这些成果表明,人工智能已从工具角色上升为科学创新的重要驱动力。
三、大语言模型:药学教育与科研的新助手
技术进步的另一个典型代表是大型语言模型(Large Language Models, LLM)。
来自布伦瑞克工业大学的 Hermann Wätzig 教授与其团队测试了 ChatGPT 在解决药学问题方面的能力。
研究发现:
过去一年中,大语言模型的能力显著提升。
当前版本已经能够解答复杂的药学问题,包括化学计量学计算。
其水平相当于主修阶段中等偏上的药学学生。
专家指出,虽然AI仍需要精准“提示词”(Prompt)引导,输出结果也依赖问题设定,但其进步速度令人惊讶。此外,现代语言模型已不再只是文本生成工具。通过联网检索等功能,它们能够获取最新信息,提升实用性。未来几年,其能力预计还将持续增强。
四、人工智能在社区药房的实际应用
人工智能不仅服务于科研领域,也开始进入社区药房。
药师 Marc Kriesten 在其药房中引入了基于AI的皮肤分析系统“ Iqonic ”。
1. AI皮肤分析技术
该系统通过摄像设备采集面部图像,分析以下指标:
皮肤水分含量,
油脂水平,
皱纹程度,
毛孔大小,
生物学皮肤年龄。
顾客只需站在平板设备前,即可获得个性化护肤建议。
此外,还可通过自拍照片进行在线分析。
目前该系统主要用于美容护理建议,但未来有望拓展至医学辅助领域。
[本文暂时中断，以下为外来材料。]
(** [s.split(sep)] for a separator of one character *)
Fixpoint split (sep : ascii) (s : string) : list string :=
  match s with
  | EmptyString => [EmptyString]
  | String c rest =>
      if decide (c = sep) then EmptyString :: split sep rest
      else match split sep rest with
           | field :: fields => String c field :: fields
           | [] => [String c EmptyString]
           end
  end.

(** [sep.join(items)] on a list of [str] is [String.concat sep items]. *)
Definition join (sep : string) (items : list string) : string :=
  String.concat sep items.

Fixpoint chars (s : string) : list string :=
  match s with
  | EmptyString => []
  | String c rest => String c EmptyString :: chars rest
  end.

Fixpoint all_str (items : list pyval) : option (list string) :=
  match items with
  | [] => Some []
  | PStr s :: rest => cons s <$> all_str rest
  | _ :: _ => None
  end.

(** [sep.join(iterable)] on any value: every item has to be a [str]. *)
Definition str_join (sep : string) (iterable : pyval) : Result string :=
  match iterable with
  | PList items =>
      match all_str items with
      | Some l => Ok (join sep l)
      | None => Raise TypeError
      end
  | PStr s => Ok (join sep (chars s))
  | _ => Raise TypeError
  end.

(** [s.startswith(prefix)] *)
Definition startswith (s prefix : string) : bool := String.prefix prefix s.

Fixpoint last_char (s : string) : option ascii :=
  match s with
  | EmptyString => None
  | String c rest =>
      match last_char rest with
      | None => Some c
      | Some d => Some d
      end
  end.

(** [s.endswith(c)] for one character *)
Definition endswith_char (s : string) (c : ascii) : bool :=
  match last_char s with
  | Some d => bool_decide (d = c)
  | None => false
  end.

Fixpoint contains (c : ascii) (s : string) : bool :=
  match s with
  | EmptyString => false
  | String d rest => bool_decide (d = c) || contains c rest
  end.

(** ** [repr] and [str], as the [%s] conversion applies them *)

Definition hexdigit (n : N) : ascii :=
  ascii_of_N (if (n <? 10)%N then 48 + n else 87 + n)%N.

Definition repr_char (quote c : ascii) : string :=
  let n := N_of_ascii c in
  if bool_decide (c = quote) || bool_decide (c = "\"%char)
  then String "\" (String c EmptyString)
  else if (n =? 9)%N then "\t"
  else if (n =? 10)%N then "\n"
  else if (n =? 13)%N then "\r"
  else if ((n <? 32) || (n =? 127) || (128 <=? n) && (n <=? 160)
           || (n =? 173))%N
  then "\x" +:+ String (hexdigit (n / 16)) (String (hexdigit (n mod 16)) EmptyString)
  else String c EmptyString.

Fixpoint repr_chars (quote : ascii) (s : string) : string :=
  match s with
  | EmptyString => EmptyString
  | String c rest => repr_char quote c +:+ repr_chars quote rest
  end.

Definition repr_str (s : string) : string :=
  let quote := if contains "'" s && negb (contains "034" s)
               then "034"%char else "'"%char in
  String quote (repr_chars quote s +:+ String quote EmptyString).

Fixpoint repr (v : pyval) : string :=
  match v with
  | PNone => "None"
  | PBool true => "True"
  | PBool false => "False"
  | PInt n => pretty n
  | PStr s => repr_str s
  | PList items => "[" +:+ join ", " (map repr items) +:+ "]"
  end.

(** [str(v)], which is what ["%s" % v] inserts *)
Definition str (v : pyval) : string :=
  match v with
  | PStr s => s
  | _ => repr v
  end.

(** ** [os.path] on POSIX *)

(** [s.rstrip(c)] for one character *)
Fixpoint rstrip_char (c : ascii) (s : string) : string :=
  match s with
  | EmptyString => EmptyString
  | String d rest =>
      match rstrip_char c rest with
      | EmptyString => if decide (d = c) then EmptyString else String d EmptyString
      | kept => String d kept
      end
  end.

(** [s[:s.rfind(c) + 1]]: the part of [s] up to and with its last [c],
    empty when [s] has none *)
Fixpoint through_last (c : ascii) (s : string) : string :=
  match s with
  | EmptyString => EmptyString
  | String d rest =>
      match through_last c rest with
      | EmptyString => if decide (d = c) then String d EmptyString else EmptyString
      | more => String d more
      end
  end.

(** [s == c * len(s)] *)
Fixpoint all_char (c : ascii) (s : string) : bool :=
  match s with
  | EmptyString => true
  | String d rest => bool_decide (d = c) && all_char c rest
  end.

(** [os.path.dirname(p)] *)
Definition dirname (p : string) : string :=
  let head := through_last "/" p in
  if negb (head =? "")%string && negb (all_char "/" head)
  then rstrip_char "/" head
  else head.

(** [os.path.join(a, b)] on two [str] *)
Definition path_join (a b : string) : string :=
  if startswith b "/" then b
  else if (a =? "")%string || endswith_char a "/" then a +:+ b
  else a +:+ "/" +:+ b.

(** [os.path.join(a, b)] on any two values *)
Definition os_path_join (a b : pyval) : Result string :=
  match a, b with
  | PStr a, PStr b => Ok (path_join a b)
  | _, _ => Raise TypeError
  end.

(** ** The surroundings of the script *)

(** How a child process ended. *)
Inductive ProcStatus : Type :=
| Exited (code : Z)
| Signaled (sig : Z).

(** The command lines handed to the shell so far, oldest first. *)
Definition Trace : Type := list string.

Record World : Type := {
  (** [sys.argv] *)
  argv : list string;
  (** [os.path.realpath(os.getcwd())] *)
  cwd : string;
  (** [os.path.exists] *)
  path_exists : string → bool;
  (** the top-level assignments, in order, that running the script stored
      at a path performs *)
  dazelrc : string → list (string * pyval);
  (** [os.environ] *)
  environ : gmap string string;
  (** [shutil.get_terminal_size()]: columns and lines *)
  terminal_size : Z * Z;
  (** [sys.stdout.isatty()] *)
  stdout_isatty : bool;
  (** how the shell ends on a command line, given the ones run before *)
  shell : Trace → string → ProcStatus
}.

(** Code that may spawn processes threads the trace. *)
Definition Run (A : Type) : Type := Trace → Result A * Trace.

#[global] Instance Run_ret : MRet Run := λ A a tr, (Ok a, tr).
#[global] Instance Run_bind : MBind Run := λ A B f m tr,
  match m tr with
  | (Ok a, tr') => f a tr'
  | (Raise e, tr') => (Raise e, tr')
  | (Diverge, tr') => (Diverge, tr')
  end.

Definition lift {A : Type} (r : Result A) : Run A := λ tr, (r, tr).

(** The [returncode] of [subprocess.call]. *)
Definition returncode (st : ProcStatus) : Z :=
  match st with
  | Exited code => code
  | Signaled sig => - sig
  end.

(** The 16-bit status that [wait] reports and [os.system] returns. *)
Definition wait_status (st : ProcStatus) : Z :=
  match st with
  | Exited code => Z.shiftl (Z.land code 255) 8
  | Signaled sig => Z.land sig 127
  end.

(** [os.WEXITSTATUS] *)
Definition WEXITSTATUS (status : Z) : Z := Z.land (Z.shiftr status 8) 255.

(** [subprocess.call(command, stdout=sys.stderr, shell=True)] *)
Definition subprocess_call (w : World) (command : string) : Run Z :=
  λ tr, (Ok (returncode (shell w tr command)), tr ++ [command]).

(** [os.system(command)] *)
Definition os_system (w : World) (command : string) : Run Z :=
  λ tr, (Ok (wait_status (shell w tr command)), tr ++ [command]).

(** [exec(script, globals)] for a script given by its assignments *)
Definition exec (bindings : list (string * pyval))
    (globals : gmap string pyval) : gmap string pyval :=
  foldl (λ g kv, <[kv.1 := kv.2]> g) globals bindings.

(** [d.update(other)] *)
Definition dict_update {V : Type} (d other : gmap string V) : gmap string V :=
  other ∪ d.

(** [d.get(key, default)] *)
Definition dict_get {V : Type} (d : gmap string V) (key : string) (default : V) : V :=
  match d !! key with
  | Some v => v
  | None => default
  end.
Lemma max_seq_fold l :
  match foldr (λ r m, if bool_decide (updates.doc_id r = DOC_ID)
                      then Some (from_option (Z.max (updates.seq r)) (updates.seq r) m)
                      else m) None l with
  | None => Forall (λ r, updates.doc_id r ≠ DOC_ID) l
  | Some m =>
      (∃ r, r ∈ l ∧ updates.doc_id r = DOC_ID ∧ updates.seq r = m) ∧
      ∀ x, x ∈ l → updates.doc_id x = DOC_ID → updates.seq x ≤ m
  end.
Proof.
  induction l as [|x l IH]; simpl; [constructor|].
  case_bool_decide as Hx.
  - destruct (foldr _ None l) as [m|]; simpl.
    + destruct IH as [(r & Hr & Hdoc & Hm) Hle]. split.
      * destruct (Z.max_spec (updates.seq x) m) as [[_ ->]|[_ ->]].
        -- exists r. split; [by right|done].
        -- exists x. split; [left|done].
      * intros y [->|Hy]%elem_of_cons Hd; [lia|]. specialize (Hle y Hy Hd). lia.
    + split; [exists x; split; [left|done]|].
      intros y [->|Hy]%elem_of_cons Hd; [lia|].
      eapply Forall_forall in IH; [|exact Hy]. done.
  - destruct (foldr _ None l) as [m|]; simpl.
    + destruct IH as [(r & Hr & Hdoc & Hm) Hle]. split.
      * exists r. split; [by right|done].
      * intros y [->|Hy]%elem_of_cons Hd; [done|by apply Hle].
    + by constructor.
Qed.

(** X11.  [dbGetMaxSeq] reads: 0 when the log holds no entry of the document,
    and otherwise the sequence of one of its entries that none exceeds. *)
Theorem max_seq_is_max w :
  ∃ m, dbGetMaxSeq peer w = (after w (w_db w) [Sql SelectMaxSeq], Ok m) ∧
       (retained (w_db w) = [] ∧ m = 0 ∨
        ∃ r, r ∈ retained (w_db w) ∧ updates.seq r = m ∧
             ∀ x, x ∈ retained (w_db w) → updates.seq x ≤ m).
Proof.
  eexists. split; [reflexivity|]. rewrite num_or_0. unfold max_seq.
  pose proof (max_seq_fold (tbl_updates (w_db w))) as Hfold.
  destruct (foldr _ None (tbl_updates (w_db w))) as [m|]; simpl.
  - destruct Hfold as [(r & Hr & Hdoc & Hm) Hle].
    assert (∀ x, x ∈ retained (w_db w) → updates.seq x ≤ m) as Hle'.
    { intros x [Hx Hd]%elem_of_retained. by apply Hle. }
    right. exists r. split; [by apply elem_of_retained|done].
  - assert (retained (w_db w) = []) as Hnil.
    { unfold retained. apply filter_none. eapply Forall_impl; [exact Hfold|]. done. }
    by left.
Qed.
(** * KAPLAYware: the stage-sequencing engine of transitions, and the conductor

    A shallow embedding of
      - [src/scenes/game/transitions/makeTransition.ts] ([createTransition]),
      - [src/conductor.ts] (class [Conductor]),
    and the properties of their behaviour.

    Callbacks handed to the engine ([action] in [onStart], [defineStage],
    [onStageStart], ...) are opaque to it: the engine only ever calls them.
    A call [action()] is therefore recorded as an event of a trace, tagged
    with the kind of subscription whose closure made the call.  Stage
    behaviours call back into the stage manager from timers and tweens, that
    is in later calls; those are the [Call]s a run is driven with.  The
    [KEventController] that a subscription returns (to cancel or pause it)
    is not modelled: no property below is about cancelling. *)

From stdpp Require Import base decidable option list.
From Stdlib Require Import ZArith QArith Qround Lia.

#[local] Open Scope Z_scope.

(** ** KEvent *)

Module KEvent.

(** Modelled from the spec: the class [KEvent] of the KAPLAY library
    ([new k.KEvent()], [add], [trigger], [clear]); the library is imported by
    the sources and is no part of them.  Its contract (Event Channel):
    [add] subscribes a handler after the ones already there, [trigger] calls
    every handler subscribed when the call starts, in subscription order and
    synchronously, and [clear] drops all subscriptions without calling them.

    A channel is the list of its handlers, oldest first.  A handler is data
    of a type [H] (the closure it stands for is given by [run]); running one
    is a state transformer that also yields what it made observable. *)
Section Channel.
Context {H St Ev : Type}.

Definition t : Type := list H.

Definition new : list H := [].

Definition add (ev : list H) (h : H) : list H := ev ++ [h].

Definition clear (ev : list H) : list H := [].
虽然AI已具备识别某些皮肤疾病的能力,但出于法律与监管原因,尚不能用于正式医学诊断。
据介绍,这项服务受到顾客欢迎,媒体报道后关注度显著提升。
五、人工智能对药学行业的深远影响
综合来看,人工智能正在重塑药学多个层面:
在科研方面,加速蛋白结构解析与新药设计。
在教育方面,辅助药学学习与知识整合。
在药房实践中,优化库存管理、提升在线服务、增强客户咨询体验。
专家一致认为,人工智能已成为药学不可逆转的发展趋势。
它不会取代专业人员,但将成为强有力的辅助工具。未来几年,随着算法优化与数据质量提升,人工智能的“智能程度”还将继续增强。
六、理性看待人工智能的未来
虽然人工智能潜力巨大,但仍需注意以下几点:
AI结果需由专业人员审核。
医疗决策不能完全依赖算法。
数据隐私与伦理问题必须严格监管。
人工智能的真正价值,在于“人机协作”。
在药学领域,它既能推动基础研究,也能改善患者服务体验。可以预见,人工智能将深度融入药学体系,并成为未来行业竞争力的重要组成部分。